4.2. Melatonin versus Tau Protein
The ability of melatonin to inhibit the hyperphosphorylation of the tau protein has been documented in numerous in vivo and in vitro studies
[44][49]. Studies on N2a neuroblastoma cells with hyperphosphorylated tau protein triggered by wortmannin
[49] or calyculin-A
[44] have shown that melatonin influences the viability of cells via inhibiting tau protein hyperphosphorylation. In a study in transgenic mice, melatonin has been shown to lower tau protein hyperphosphorylation, and along with exercise, it also lowers the levels of amyloid oligomers in the brain
[50]. In addition, in the above study, melatonin had a positive effect on impaired cognitive functions, oxidative stress and reductions in mitochondrial DNA in the brain. In a study in mice given β-amyloid peptides to the brain to induce Alzheimer’s disease, decreased hyperphosphorylated tau protein was observed, resulting in improved neuronal viability and reduced cognitive deficits
[51]. In addition, inhibition of the melatonin-synthesizing enzyme has been shown to trigger tau protein hyperphosphorylation and impairments in spatial memory, which were reversible after melatonin administration for 1 week
[44]. Data indicate that melatonin may alleviate the specific hallmarks of Alzheimer’s disease by inhibiting the hyperphosphorylation of the tau protein.

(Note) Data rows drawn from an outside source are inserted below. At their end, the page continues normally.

(* ===== verification/Settling.v ===== *)
(** * Settling promises: the store against the pending operations

    Every pending operation has a promise of its own, unsettled; every promise
    still held and unsettled has such an operation. Removing operations as their
    results are published keeps this. *)

From S2P Require Import Prelude Io Message Envelope Promise.

Abbreviation Ops := (gmap nat PendingOperation).

(** A request's promise gets a response, a reply's gets its write. *)
Definition fits (answers : bool) (r : Settlement) : Prop :=
  match r with
  | Ok (PResponse _) => answers = true
  | Ok PWritten => answers = false
  | Err _ => True
  end.

Record promises_ok (ops : Ops) (m : gmap nat Promise) : Prop := MkPromisesOk {
  ok_pending k op :
    ops !! k = Some op →
    ∃ p, m !! promise (sender op) = Some p ∧ slot p = None ∧ done p = false;
  ok_distinct k k' op op' :
    ops !! k = Some op → ops !! k' = Some op' →
    promise (sender op) = promise (sender op') → k = k';
  ok_waiting i p :
    m !! i = Some p → gone p = false → slot p = None →
    ∃ k op, ops !! k = Some op ∧ promise (sender op) = i;
  ok_settled i p : m !! i = Some p → is_Some (slot p) → done p = true ∧ hook p = None;
  ok_kind k op p :
    ops !! k = Some op → m !! promise (sender op) = Some p → answers p = response (sender op);
  ok_value i p r : m !! i = Some p → slot p = Some r → fits (answers p) r;
}.

(** Publishing one operation's result removes it. *)
Lemma promises_ok_settle ops m m' k op r :
  promises_ok ops m → ops !! k = Some op → settled_by (sender op) r m m' →
  fits (response (sender op)) r → promises_ok (delete k ops) m'.
Proof.
  intros [Hp Hd Hw Hs Hkd Hv] Hk. destruct (Hp k op Hk) as (p & Hm & Hslot & Hdone).
  unfold settled_by. rewrite Hm. intros -> Hfits.
  assert (∀ k' op', delete k ops !! k' = Some op' →
    ops !! k' = Some op' ∧ promise (sender op') ≠ promise (sender op)) as Hdel.
  { intros k' op' [Hne Hk']%lookup_delete_Some. split; [done|].
    intros E. apply Hne. symmetry. by eapply Hd. }
  split.
  - intros k' op' [Hk' Hne]%Hdel. rewrite lookup_insert_ne by done. by eapply Hp.
  - intros k1 k2 op1 op2 [Hk1 _]%Hdel [Hk2 _]%Hdel. by apply Hd.
  - intros i q [[<- <-]|[Hne Hi]]%lookup_insert_Some Hg Hq.
    + destruct (gone p); simpl in *; congruence.
    + destruct (Hw i q Hi Hg Hq) as (k' & op' & Hk' & <-). exists k', op'.
      split; [|done]. rewrite lookup_delete_ne; [done|]. intros ->. congruence.
  - intros i q [[<- <-]|[Hne Hi]]%lookup_insert_Some Hq; [|by eapply Hs].
    destruct (gone p); simpl in *; [|done]. rewrite Hslot in Hq. by destruct Hq.
  - intros k' op' q [Hk' Hne]%Hdel. rewrite lookup_insert_ne by done. by apply (Hkd k').
  - intros i q r' [[<- <-]|[Hne Hi]]%lookup_insert_Some Hq; [|by eapply Hv].
    destruct (gone p); simpl in *; [congruence|]. simplify_eq. by rewrite (Hkd k op p Hk Hm).
Qed.

Lemma fail_settles op e now h :
  settled_by (sender op) (Err (if decide (deadline op ≤ now)%Z then Protocol.Timeout else e))
    (promises h) (promises (fail op e now h)).
Proof. apply send_result_promises. Qed.

(** Failing a list of operations removes them all. *)
Lemma promises_ok_fail_all (l : list (nat * PendingOperation)) ops e now h :
  NoDup l.*1 → (∀ k op, (k, op) ∈ l → ops !! k = Some op) →
  promises_ok ops (promises h) →
  promises_ok (foldr delete ops l.*1) (promises (fail_all l.*2 e now h)).
Proof.
  intros Hnd Hin Hok. induction l as [|[k op] l IH]; csimpl; [done|].
  apply NoDup_cons in Hnd as [Hk Hnd].
  eapply promises_ok_settle; [apply IH; [done|]| |apply fail_settles|].
  - intros k' op' Hk'. apply Hin. by apply list_elem_of_further.
  - rewrite lookup_foldr_delete_not_elem_of by done. apply Hin. apply list_elem_of_here.
  - done.
Qed.

(** The late operations of a session, and the rest. *)
Lemma foldr_delete_filter (P : nat * PendingOperation → Prop) `{∀ x, Decision (P x)}
    (ops : Ops) :
  foldr delete ops (map_to_list (filter P ops)).*1 = filter (λ x, ¬ P x) ops.
Proof.
  apply map_eq. intros k.
  destruct (decide (k ∈ (map_to_list (filter P ops)).*1)) as [Hk|Hk].
  - rewrite lookup_foldr_delete by done. symmetry. apply map_lookup_filter_None.
    apply list_elem_of_fmap in Hk as ([k' op] & -> & Hk%elem_of_map_to_list).
    apply map_lookup_filter_Some in Hk as [Hk HP]. right. intros op' Hop'.
    simpl in *. rewrite Hk in Hop'. simplify_eq. naive_solver.
  - rewrite lookup_foldr_delete_not_elem_of by done.
    destruct (ops !! k) as [op|] eqn:Eo; symmetry.
    + apply map_lookup_filter_Some. split; [done|]. intros HP. apply Hk.
      apply list_elem_of_fmap. exists (k, op). split; [done|].
      by apply elem_of_map_to_list, map_lookup_filter_Some.
    + apply map_lookup_filter_None. by left.
Qed.

Lemma map_to_list_filter_in (P : nat * PendingOperation → Prop) `{∀ x, Decision (P x)}
    (ops : Ops) k op :
  (k, op) ∈ map_to_list (filter P ops) → ops !! k = Some op.
Proof. by intros [? _]%elem_of_map_to_list%map_lookup_filter_Some. Qed.

Lemma promises_ok_fail_filter (P : nat * PendingOperation → Prop) `{∀ x, Decision (P x)}
    (ops : Ops) e now h :
  promises_ok ops (promises h) →
  promises_ok (filter (λ x, ¬ P x) ops)
    (promises (fail_all (map_to_list (filter P ops)).*2 e now h)).
Proof.
  intros Hok. rewrite <-foldr_delete_filter.
  apply promises_ok_fail_all; [apply NoDup_fst_map_to_list| |done].
  intros k op. apply map_to_list_filter_in.
Qed.

Lemma promises_ok_fail_map (ops : Ops) e now h :
  promises_ok ops (promises h) →
  promises_ok ∅ (promises (fail_all (map_to_list ops).*2 e now h)).
Proof.
  intros Hok. replace (∅ : Ops) with (foldr delete ops (map_to_list ops).*1).
  - apply promises_ok_fail_all; [apply NoDup_fst_map_to_list| |done].
    intros k op. by rewrite elem_of_map_to_list.
  - apply map_eq. intros k. rewrite lookup_empty.
    destruct (decide (k ∈ (map_to_list ops).*1)) as [Hk|Hk].
    + by apply lookup_foldr_delete.
    + rewrite lookup_foldr_delete_not_elem_of by done.
      destruct (ops !! k) as [op|] eqn:Eo; [|done]. destruct Hk.
      apply list_elem_of_fmap. exists (k, op). split; [done|]. by apply elem_of_map_to_list.
Qed.

(** ** What settling leaves alone *)

(** Promises only move forward: a settled one keeps its result until it is taken
    or dropped, and a dropped one stays so. *)
Definition promise_le (p p' : Promise) : Prop :=
  (gone p = true → gone p' = true)
  ∧ (gone p' = false → is_Some (slot p) → slot p' = slot p)
  ∧ (registered p = true → registered p' = true)
  ∧ answers p' = answers p.

Definition store_le (m m' : gmap nat Promise) : Prop :=
  ∀ i p, m !! i = Some p → ∃ p', m' !! i = Some p' ∧ promise_le p p'.

#[global] Instance promise_le_refl : Reflexive promise_le.
Proof. by intros p. Qed.

#[global] Instance promise_le_trans : Transitive promise_le.
Proof.
  intros p q r (H1 & H2 & H3 & H4) (G1 & G2 & G3 & G4). split_and!; [auto| |auto|congruence].
  intros Hr Hs. assert (gone q = false) as Hq by (destruct (gone q); naive_solver).
  rewrite <-(H2 Hq Hs). apply G2; [done|]. by rewrite (H2 Hq Hs).
Qed.

#[global] Instance store_le_refl : Reflexive store_le.
Proof. intros m i p Hi. exists p. by split. Qed.

#[global] Instance store_le_trans : Transitive store_le.
Proof.
  intros m1 m2 m3 H12 H23 i p Hi. destruct (H12 i p Hi) as (p2 & Hi2 & Hle).
  destruct (H23 i p2 Hi2) as (p3 & Hi3 & Hle3). exists p3. split; [done|]. by etrans.
Qed.

Lemma store_le_insert m i p p' :
  m !! i = Some p → promise_le p p' → store_le m (<[i:=p']> m).
Proof.
  intros Hi Hle j q Hj. destruct (decide (i = j)) as [<-|Hne].
  - rewrite lookup_insert_eq. naive_solver.
  - rewrite lookup_insert_ne by done. exists q. by split.
Qed.

Lemma store_le_insert_new m i p : m !! i = None → store_le m (<[i:=p]> m).
Proof.
  intros Hi j q Hj. rewrite lookup_insert_ne by congruence. exists q. by split.
Qed.

Lemma settled_by_le s r m m' :
  (∀ p, m !! promise s = Some p → gone p = false → slot p = None) →
  settled_by s r m m' → store_le m m'.
Proof.
  intros Hnone ->. destruct (m !! promise s) as [p|] eqn:Ep; [|done].
  apply store_le_insert with p; [done|]. destruct (gone p) eqn:Eg; [done|].
  split_and!; [by rewrite Eg|simpl|done|done].
  intros _ [r' Hr']. by rewrite (Hnone p eq_refl Eg) in Hr'.
Qed.

Lemma fail_all_le (l : list (nat * PendingOperation)) ops e now h :
  NoDup l.*1 → (∀ k op, (k, op) ∈ l → ops !! k = Some op) →
  promises_ok ops (promises h) →
  store_le (promises h) (promises (fail_all l.*2 e now h)).
Proof.
  intros Hnd Hin Hok. induction l as [|[k op] l IH]; csimpl; [done|].
  apply NoDup_cons in Hnd as [Hk Hnd].
  assert (∀ k' op', (k', op') ∈ l → ops !! k' = Some op') as Hin'
    by (intros; apply Hin; by apply list_elem_of_further).
  etrans; [by apply IH|]. eapply settled_by_le; [|apply fail_settles].
  intros p Hp _.
  pose proof (promises_ok_fail_all l ops e now h Hnd Hin' Hok) as [Hpend _ _ _ _ _].
  destruct (Hpend k op) as (p' & Hp' & Hs & _).
  - rewrite lookup_foldr_delete_not_elem_of by done. apply Hin. apply list_elem_of_here.
  - unfold fail_all in *. congruence.
Qed.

4.3. Melatonin versus Changes in Neurotransmission
The effect of melatonin on neurotransmission is mainly related to improvements in the functioning of the cholinergic and glutamatergic systems
[44]. As previously noted, amyloid impairs the function of glutamatergic neuronal cells and triggers an excessive influx of calcium into the cytoplasm, leading to overstimulation and release of acetylcholine esterase, resulting in decreased levels of choline acetyltransferase and acetylocholine. The above is supported by studies in the Alzheimer’s disease model where it has been shown that melatonin administration significantly reduces neuroinflammation and oxidation and also inhibits acetylcholine esterase activity
[52]. It has been presented that with age, the synthesis of choline acetyltransferase and acetylcholine esterase slowly decreases, which positively correlates with the progression of dementia
[53]. It has also been documented that melatonin enhances choline transport, which significantly improves the synthesis of acetylcholine
[44]. In transgenic mice, melatonin significantly increased the activity of choline acetyltransferase in the hippocampus and frontal cortex and promoted neuroprotection
[54][55]. It has also been presented that by inhibiting the activity of NMDA receptors, melatonin reduces changes in the glutamatergic system and prevents excessive calcium influx into the cytoplasm
[44][56]. This was supported by a rat study in which administration of melatonin was shown to attenuate the glutamatergic excitatory response in striatal neurons by reducing calcium influx through voltage-gated calcium channels and NMDA-gated calcium channels, resulting in anti-excitotoxicity effects
[44].
5. Safety and Side Effects of Melatonin
Melatonin is considered safe and non-addictive. The data from animal studies are interesting; namely, the administration of exogenous melatonin in doses up to 800 mg/kg did not cause any acute toxic symptoms
[57]. Additionally, due to the upper limit of the solubility of the drug, the median lethal dose of melatonin cannot be calculated
[57]. In the clinic, patients subjected to large sections of the liver received a single dose of melatonin (50 mg/kg) before surgery, showing no serious adverse events
[57]. The most common side effects of melatonin are diarrhea, headache, fatigue, dizziness, fever, nausea and sleepiness
[4][58]. Research data have shown that high intravenous doses of melatonin or 5 mg of melatonin in the diet of healthy people did not affect attention, concentration, reaction time or ability to drive
[57]. However, melatonin can interact with a variety of medications, including anticoagulants, anticonvulsants, antidepressants and diabetes medications. It should be added that children should avoid melatonin therapy, unless advised by a pediatrician, because exogenous melatonin may interfere with the proper development of children. The action of melatonin is non-specific because melatonin’s targets are numerous and melatonin receptors are widely distributed throughout the body.